* [What the task requires]: This exercise calls for the records to be repeated in full, exactly as written.

(Saved data entries)
= = = =
(* ===== verification/Stdio.v ===== *)
(** * Streams of bytes: what the utilities use of <stdio.h>

    A stream opened for reading is the bytes that remain, and whether reading
    them ends with an error, which only [ferror] tells.  Loops that read a
    stream by blocks of a fixed size see all blocks full but the last.  Characters
    are the bytes of their codes. *)

From S2P Require Import Prelude.

Definition byte_of (c : ascii) : Z := Z.of_nat (nat_of_ascii c).
Definition char_of (b : Z) : ascii := ascii_of_nat (Z.to_nat b).

(** The bytes of a string. *)
Definition bytes_of (s : cstr) : list Z := map byte_of s.

(** What can be a byte. *)
Definition is_byte (b : Z) : Prop := (0 ≤ b < 256)%Z.
#[export] Instance is_byte_dec b : Decision (is_byte b).
Proof. unfold is_byte. apply _. Defined.

Record FILE := mkFile { f_bytes : list Z; f_err : bool }.

(** The blocks returned by [while ((n = fread(buf, 1, k, fp)) > 0)]. *)
Fixpoint blocks_from (fuel k : nat) (bytes : list Z) : list (list Z) :=
  match fuel, bytes with
  | S fuel, _ :: _ => take k bytes :: blocks_from fuel k (drop k bytes)
  | _, _ => []
  end.
Definition fread_blocks (k : nat) (fp : FILE) : list (list Z) :=
  blocks_from (length (f_bytes fp)) k (f_bytes fp).

(** The lines [getline] returns, each with its newline. *)
Fixpoint split_lines_from (acc s : cstr) : list cstr :=
  match s with
  | [] => match acc with [] => [] | _ => [acc] end
  | c :: s' =>
      if decide (c = NL) then (acc ++ [c]) :: split_lines_from [] s'
      else split_lines_from (acc ++ [c]) s'
  end.

(** [strcmp], as the order of the bytes at the first difference. *)
Fixpoint strcmp (a b : cstr) : comparison :=
  match a, b with
  | [], [] => Eq
  | [], _ :: _ => Lt
  | _ :: _, [] => Gt
  | x :: a, y :: b =>
      match Z.compare (byte_of x) (byte_of y) with Eq => strcmp a b | r => r end
  end.

(** ** Facts *)

(** A decidable statement about the numbers below a bound is checked by evaluation. *)
Lemma range_forall (n : nat) (P : Z → Prop) :
  Forall P (map Z.of_nat (seq 0 n)) → ∀ d, (0 ≤ d < Z.of_nat n)%Z → P d.
Proof.
  intros H d Hd. rewrite Forall_forall in H. apply H, list_elem_of_fmap. exists (Z.to_nat d).
  split; [lia|]. apply elem_of_seq. lia.
Qed.

Lemma byte_of_range c : is_byte (byte_of c).
Proof. unfold is_byte, byte_of. pose proof (nat_ascii_bounded c). lia. Qed.

Lemma byte_of_char b : is_byte b → byte_of (char_of b) = b.
Proof. unfold is_byte, byte_of, char_of. intros H. rewrite nat_ascii_embedding; lia. Qed.

Lemma char_of_byte c : char_of (byte_of c) = c.
Proof. unfold byte_of, char_of. by rewrite Nat2Z.id, ascii_nat_embedding. Qed.

Lemma byte_of_inj c d : byte_of c = byte_of d → c = d.
Proof. intros H. by rewrite <- (char_of_byte c), H, char_of_byte. Qed.

Lemma blocks_from_nil fuel k : blocks_from fuel k [] = [].
Proof. by destruct fuel. Qed.

(** No byte is lost, and a short block can only be the last one. *)
Lemma blocks_from_ok fuel k bytes : 0 < k → length bytes ≤ fuel →
  concat (blocks_from fuel k bytes) = bytes ∧
  Forall (λ b, 0 < length b ≤ k) (blocks_from fuel k bytes) ∧
  ∀ bs b, blocks_from fuel k bytes = bs ++ [b] → Forall (λ b, length b = k) bs.
Proof.
  intros Hk. revert bytes. induction fuel as [|fuel IH]; intros bytes Hlen.
  { destruct bytes; simpl in *; [|lia]. split_and!; try done. intros [|??] ? [=]. }
  destruct bytes as [|x bytes]; simpl.
  { split_and!; try done. intros [|??] ? [=]. }
  destruct (IH (drop k (x :: bytes))) as (H1 & H2 & H3).
  { rewrite length_drop. simpl in *. lia. }
  split_and!.
  - rewrite H1. apply take_drop.
  - constructor; [|done]. rewrite length_take. simpl. lia.
  - intros bs b Hbs. destruct bs as [|b' bs]; [constructor|]. simpl in Hbs. injection Hbs as <- Hbs.
    constructor; [|by eapply H3]. rewrite length_take. destruct (decide (length (x :: bytes) ≤ k)) as [Hs|]; [|lia].
    rewrite drop_ge, blocks_from_nil in Hbs by done. by destruct bs.
Qed.

Lemma fread_blocks_ok k fp : 0 < k →
  concat (fread_blocks k fp) = f_bytes fp ∧
  Forall (λ b, 0 < length b ≤ k) (fread_blocks k fp) ∧
  ∀ bs b, fread_blocks k fp = bs ++ [b] → Forall (λ b, length b = k) bs.
Proof. intros Hk. by apply blocks_from_ok. Qed.

(** Lines that are written one after the other are read as such. *)
Lemma split_lines_ok lines : Forall (λ l, ∃ t, l = t ++ [NL] ∧ NL ∉ t) lines →
  split_lines_from [] (concat lines) = lines.
Proof.
  assert (Hone : ∀ t acc rest, NL ∉ t →
    split_lines_from acc (t ++ NL :: rest) = (acc ++ t ++ [NL]) :: split_lines_from [] rest).
  { induction t as [|c t IH]; intros acc rest Ht; simpl; [done|].
    apply not_elem_of_cons in Ht as [? ?]. rewrite decide_False by done.
    rewrite IH by done. by rewrite <- !app_assoc. }
  intros H. induction H as [|l lines (t & -> & Ht) _ IH]; [done|]. simpl.
  rewrite <- app_assoc. simpl. by rewrite Hone, IH.
Qed.

(** A loop over the blocks, by the blocks it has done. *)
Lemma mfold_app {S A B} (f : B → A → M S B) b l1 l2 s :
  mfold f b (l1 ++ l2) s = (b' <- mfold f b l1 ;; mfold f b' l2) s.
Proof.
  revert b s. induction l1 as [|x l1 IH]; intros b s; simpl; [done|].
  unfold mbind. by destruct (f b x s).
Qed.

(** [strcmp] is a total order. *)
Lemma strcmp_eq a b : strcmp a b = Eq ↔ a = b.
Proof.
  revert b. induction a as [|x a IH]; intros [|y b]; simpl; try done.
  destruct (Z.compare_spec (byte_of x) (byte_of y)) as [E| |]; [|naive_solver lia..].
  apply byte_of_inj in E as ->. rewrite IH. naive_solver.
Qed.
Lemma strcmp_refl a : strcmp a a = Eq.
Proof. by apply strcmp_eq. Qed.
Lemma strcmp_flip a b : strcmp b a = CompOpp (strcmp a b).
Proof.
  revert b. induction a as [|x a IH]; intros [|y b]; simpl; try done.
  rewrite (Z.compare_antisym (byte_of x) (byte_of y)). destruct (Z.compare (byte_of x) (byte_of y)); [apply IH|done..].
Qed.

Definition str_lt (a b : cstr) : Prop := strcmp a b = Lt.
#[export] Instance str_lt_dec a b : Decision (str_lt a b).
Proof. unfold str_lt. apply _. Defined.
#[export] Instance str_lt_trans : Transitive str_lt.
Proof.
  intros a. unfold str_lt. induction a as [|x a IH]; intros [|y b] [|z c]; simpl; try done.
  destruct (Z.compare_spec (byte_of x) (byte_of y)), (Z.compare_spec (byte_of y) (byte_of z)),
    (Z.compare_spec (byte_of x) (byte_of z)); try done; try lia. apply IH.
Qed.
Lemma str_lt_irrefl a : ¬ str_lt a a.
Proof. unfold str_lt. by rewrite strcmp_refl. Qed.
= = = =
* [Solution for this task]:
(* ===== verification/Stdio.v ===== *)
(** * Streams of bytes: what the utilities use of <stdio.h>

    A stream opened for reading is the bytes that remain, and whether reading
    them ends with an error, which only [ferror] tells.  Loops that read a
    stream by blocks of a fixed size see all blocks full but the last.  Characters
    are the bytes of their codes. *)

From S2P Require Import Prelude.

Definition byte_of (c : ascii) : Z := Z.of_nat (nat_of_ascii c).
Definition char_of (b : Z) : ascii := ascii_of_nat (Z.to_nat b).

(** The bytes of a string. *)
Definition bytes_of (s : cstr) : list Z := map byte_of s.

(** What can be a byte. *)
Definition is_byte (b : Z) : Prop := (0 ≤ b < 256)%Z.
#[export] Instance is_byte_dec b : Decision (is_byte b).
Proof. unfold is_byte. apply _. Defined.

Record FILE := mkFile { f_bytes : list Z; f_err : bool }.

(** The blocks returned by [while ((n = fread(buf, 1, k, fp)) > 0)]. *)
Fixpoint blocks_from (fuel k : nat) (bytes : list Z) : list (list Z) :=
  match fuel, bytes with
  | S fuel, _ :: _ => take k bytes :: blocks_from fuel k (drop k bytes)
  | _, _ => []
  end.
Definition fread_blocks (k : nat) (fp : FILE) : list (list Z) :=
  blocks_from (length (f_bytes fp)) k (f_bytes fp).

(** The lines [getline] returns, each with its newline. *)
Fixpoint split_lines_from (acc s : cstr) : list cstr :=
  match s with
  | [] => match acc with [] => [] | _ => [acc] end
  | c :: s' =>
      if decide (c = NL) then (acc ++ [c]) :: split_lines_from [] s'
      else split_lines_from (acc ++ [c]) s'
  end.

(** [strcmp], as the order of the bytes at the first difference. *)
Fixpoint strcmp (a b : cstr) : comparison :=
  match a, b with
  | [], [] => Eq
  | [], _ :: _ => Lt
  | _ :: _, [] => Gt
  | x :: a, y :: b =>
      match Z.compare (byte_of x) (byte_of y) with Eq => strcmp a b | r => r end
  end.

(** ** Facts *)

(** A decidable statement about the numbers below a bound is checked by evaluation. *)
Lemma range_forall (n : nat) (P : Z → Prop) :
  Forall P (map Z.of_nat (seq 0 n)) → ∀ d, (0 ≤ d < Z.of_nat n)%Z → P d.
Proof.
  intros H d Hd. rewrite Forall_forall in H. apply H, list_elem_of_fmap. exists (Z.to_nat d).
  split; [lia|]. apply elem_of_seq. lia.
Qed.

Lemma byte_of_range c : is_byte (byte_of c).
Proof. unfold is_byte, byte_of. pose proof (nat_ascii_bounded c). lia. Qed.

Lemma byte_of_char b : is_byte b → byte_of (char_of b) = b.
Proof. unfold is_byte, byte_of, char_of. intros H. rewrite nat_ascii_embedding; lia. Qed.

Lemma char_of_byte c : char_of (byte_of c) = c.
Proof. unfold byte_of, char_of. by rewrite Nat2Z.id, ascii_nat_embedding. Qed.

Lemma byte_of_inj c d : byte_of c = byte_of d → c = d.
Proof. intros H. by rewrite <- (char_of_byte c), H, char_of_byte. Qed.

Lemma blocks_from_nil fuel k : blocks_from fuel k [] = [].
Proof. by destruct fuel. Qed.

(** No byte is lost, and a short block can only be the last one. *)
Lemma blocks_from_ok fuel k bytes : 0 < k → length bytes ≤ fuel →
  concat (blocks_from fuel k bytes) = bytes ∧
  Forall (λ b, 0 < length b ≤ k) (blocks_from fuel k bytes) ∧
  ∀ bs b, blocks_from fuel k bytes = bs ++ [b] → Forall (λ b, length b = k) bs.
Proof.
  intros Hk. revert bytes. induction fuel as [|fuel IH]; intros bytes Hlen.
  { destruct bytes; simpl in *; [|lia]. split_and!; try done. intros [|??] ? [=]. }
  destruct bytes as [|x bytes]; simpl.
  { split_and!; try done. intros [|??] ? [=]. }
  destruct (IH (drop k (x :: bytes))) as (H1 & H2 & H3).
  { rewrite length_drop. simpl in *. lia. }
  split_and!.
  - rewrite H1. apply take_drop.
  - constructor; [|done]. rewrite length_take. simpl. lia.
  - intros bs b Hbs. destruct bs as [|b' bs]; [constructor|]. simpl in Hbs. injection Hbs as <- Hbs.
    constructor; [|by eapply H3]. rewrite length_take. destruct (decide (length (x :: bytes) ≤ k)) as [Hs|]; [|lia].
    rewrite drop_ge, blocks_from_nil in Hbs by done. by destruct bs.
Qed.

Lemma fread_blocks_ok k fp : 0 < k →
  concat (fread_blocks k fp) = f_bytes fp ∧
  Forall (λ b, 0 < length b ≤ k) (fread_blocks k fp) ∧
  ∀ bs b, fread_blocks k fp = bs ++ [b] → Forall (λ b, length b = k) bs.
Proof. intros Hk. by apply blocks_from_ok. Qed.

(** Lines that are written one after the other are read as such. *)
Lemma split_lines_ok lines : Forall (λ l, ∃ t, l = t ++ [NL] ∧ NL ∉ t) lines →
  split_lines_from [] (concat lines) = lines.
Proof.
  assert (Hone : ∀ t acc rest, NL ∉ t →
    split_lines_from acc (t ++ NL :: rest) = (acc ++ t ++ [NL]) :: split_lines_from [] rest).
  { induction t as [|c t IH]; intros acc rest Ht; simpl; [done|].
    apply not_elem_of_cons in Ht as [? ?]. rewrite decide_False by done.
    rewrite IH by done. by rewrite <- !app_assoc. }
  intros H. induction H as [|l lines (t & -> & Ht) _ IH]; [done|]. simpl.
  rewrite <- app_assoc. simpl. by rewrite Hone, IH.
Qed.

(** A loop over the blocks, by the blocks it has done. *)
Lemma mfold_app {S A B} (f : B → A → M S B) b l1 l2 s :
  mfold f b (l1 ++ l2) s = (b' <- mfold f b l1 ;; mfold f b' l2) s.
Proof.
  revert b s. induction l1 as [|x l1 IH]; intros b s; simpl; [done|].
  unfold mbind. by destruct (f b x s).
Qed.

(** [strcmp] is a total order. *)
Lemma strcmp_eq a b : strcmp a b = Eq ↔ a = b.
Proof.
  revert b. induction a as [|x a IH]; intros [|y b]; simpl; try done.
  destruct (Z.compare_spec (byte_of x) (byte_of y)) as [E| |]; [|naive_solver lia..].
  apply byte_of_inj in E as ->. rewrite IH. naive_solver.
Qed.
Lemma strcmp_refl a : strcmp a a = Eq.
Proof. by apply strcmp_eq. Qed.
Lemma strcmp_flip a b : strcmp b a = CompOpp (strcmp a b).
Proof.
  revert b. induction a as [|x a IH]; intros [|y b]; simpl; try done.
  rewrite (Z.compare_antisym (byte_of x) (byte_of y)). destruct (Z.compare (byte_of x) (byte_of y)); [apply IH|done..].
Qed.

Definition str_lt (a b : cstr) : Prop := strcmp a b = Lt.
#[export] Instance str_lt_dec a b : Decision (str_lt a b).
Proof. unfold str_lt. apply _. Defined.
#[export] Instance str_lt_trans : Transitive str_lt.
Proof.
  intros a. unfold str_lt. induction a as [|x a IH]; intros [|y b] [|z c]; simpl; try done.
  destruct (Z.compare_spec (byte_of x) (byte_of y)), (Z.compare_spec (byte_of y) (byte_of z)),
    (Z.compare_spec (byte_of x) (byte_of z)); try done; try lia. apply IH.
Qed.
Lemma str_lt_irrefl a : ¬ str_lt a a.
Proof. unfold str_lt. by rewrite strcmp_refl. Qed.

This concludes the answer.